Lemma keys_fold_set d :
  NoDup (Dict.keys d) ->
  forall acc,
    Dict.keys (fold_left (fun obj kv => Dict.set (fst kv) (snd kv) obj) d acc)
    = Dict.keys acc
      ++ filter (fun k => negb (Dict.has k acc)) (Dict.keys d).
Proof.
  induction d as [|[k0 v0] d IH]; intros H acc; simpl.
  - now rewrite app_nil_r.
  - inversion H as [|? ? Hk0 Hd]; subst. rewrite IH by exact Hd.
    assert (Hhas : Dict.has k0 acc
                   = match Dict.get k0 acc with Some _ => true | None => false end)
      by reflexivity.
    rewrite Hhas. clear Hhas. destruct (Dict.get k0 acc) eqn:E; simpl.
    + rewrite keys_set_present
        by (destruct (in_dec string_dec k0 (Dict.keys acc)) as [?|N];
            [assumption|apply get_None_iff in N; congruence]).
      f_equal. apply filter_ext_in. intros k Hk. unfold Dict.has.
      rewrite get_set.
      destruct (String.eqb_spec k k0) as [->|?]; [now rewrite E|reflexivity].
    + apply get_None_iff in E. rewrite set_new by exact E.
      unfold Dict.keys at 1. rewrite map_app, <- app_assoc. simpl.
      f_equal. f_equal. apply filter_ext_in. intros k Hk. unfold Dict.has.
      assert (k <> k0) by (intros ->; contradiction).
      rewrite <- set_new by exact E. now rewrite get_set_other.
Qed.

Lemma has_In_keys d k : Dict.has k d = true <-> In k (Dict.keys d).
Proof.
  unfold Dict.has. pose proof (get_None_iff d k) as H.
  destruct (Dict.get k d).
  - split; [intros _|reflexivity].
    destruct (in_dec string_dec k (Dict.keys d)) as [?|N]; [assumption|].
    apply H in N. discriminate.
  - split; [discriminate|]. intros Hin. exfalso. now apply H.
Qed.

Lemma get_extendObjs (obj1 obj2 : Dict.dict V) k :
  NoDup (Dict.keys obj1) -> NoDup (Dict.keys obj2) ->
  Dict.get k (Dict.extendObjs obj1 obj2)
  = match Dict.get k obj2 with
    | Some v => Some v
    | None => Dict.get k obj1
    end.
Proof.
  intros H1 H2. unfold Dict.extendObjs.
  rewrite (copy_keys obj1 []) by exact H1. simpl. now apply get_fold_set.
Qed.

Lemma keys_extendObjs (obj1 obj2 : Dict.dict V) :
  NoDup (Dict.keys obj1) -> NoDup (Dict.keys obj2) ->
  Dict.keys (Dict.extendObjs obj1 obj2)
  = Dict.keys obj1 ++ filter (fun k => negb (Dict.has k obj1)) (Dict.keys obj2).
Proof.
  intros H1 H2. unfold Dict.extendObjs.
  rewrite (copy_keys obj1 []) by exact H1. simpl. now apply keys_fold_set.
Qed.

Lemma set_NoDup d k v :
  NoDup (Dict.keys d) -> NoDup (Dict.keys (Dict.set k v d)).
Proof.
  intros H. destruct (in_dec string_dec k (Dict.keys d)) as [Hin|N].
  - now rewrite keys_set_present.
  - rewrite set_new by exact N. unfold Dict.keys. rewrite map_app. simpl.
    apply NoDup_app; [exact H|repeat constructor; intros []|].
    intros a Ha [<-|[]]. now apply N.
Qed.
(** ** The stats map *)

Lemma foldl_stats_step_lookup ls : forall (d : gmap string pyval) k,
  foldl stats_step d ls !! k =
  match last_value k ls with
  | Some v => Some v
  | None => d !! k
  end.
Proof.
  induction ls as [|l rest IH]; intros d k; simpl; [done|].
  rewrite IH. destruct (last_value k rest); [done|].
  unfold stats_step. destruct (stats_entry l) as [[k' v]|]; [|done].
  destruct (decide (k' = k)) as [->|Hne].
  - by rewrite lookup_insert_eq.
  - by rewrite lookup_insert_ne.
Qed.

Lemma parse_stats_lookup lines s2 k :
  parse_stats lines (Some s2) !! k = last_value k (drop s2 lines).
Proof.
  unfold parse_stats. rewrite foldl_stats_step_lookup, lookup_empty.
  by destruct (last_value _ _).
Qed.

Lemma last_value_elem k v ls raw :
  raw ∈ ls -> stats_entry raw = Some (k, v) -> is_Some (last_value k ls).
Proof.
  induction ls as [|l rest IH]; intros Hin He; [by apply elem_of_nil in Hin|].
  simpl. apply elem_of_cons in Hin as [->|Hin].
  - destruct (last_value k rest); [done|]. rewrite He.
    by rewrite decide_True.
  - destruct (IH Hin He) as [w ->]. done.
Qed.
■ ■ ■ ■
Reprint exactly, and only, the lines running from the one containing "- now rewrite keys_set_present." through the last line of the listing above.

  - now rewrite keys_set_present.
  - rewrite set_new by exact N. unfold Dict.keys. rewrite map_app. simpl.
    apply NoDup_app; [exact H|repeat constructor; intros []|].
    intros a Ha [<-|[]]. now apply N.
Qed.
(** ** The stats map *)

Lemma foldl_stats_step_lookup ls : forall (d : gmap string pyval) k,
  foldl stats_step d ls !! k =
  match last_value k ls with
  | Some v => Some v
  | None => d !! k
  end.
Proof.
  induction ls as [|l rest IH]; intros d k; simpl; [done|].
  rewrite IH. destruct (last_value k rest); [done|].
  unfold stats_step. destruct (stats_entry l) as [[k' v]|]; [|done].
  destruct (decide (k' = k)) as [->|Hne].
  - by rewrite lookup_insert_eq.
  - by rewrite lookup_insert_ne.
Qed.

Lemma parse_stats_lookup lines s2 k :
  parse_stats lines (Some s2) !! k = last_value k (drop s2 lines).
Proof.
  unfold parse_stats. rewrite foldl_stats_step_lookup, lookup_empty.
  by destruct (last_value _ _).
Qed.

Lemma last_value_elem k v ls raw :
  raw ∈ ls -> stats_entry raw = Some (k, v) -> is_Some (last_value k ls).
Proof.
  induction ls as [|l rest IH]; intros Hin He; [by apply elem_of_nil in Hin|].
  simpl. apply elem_of_cons in Hin as [->|Hin].
  - destruct (last_value k rest); [done|]. rewrite He.
    by rewrite decide_True.
  - destruct (IH Hin He) as [w ->]. done.
Qed.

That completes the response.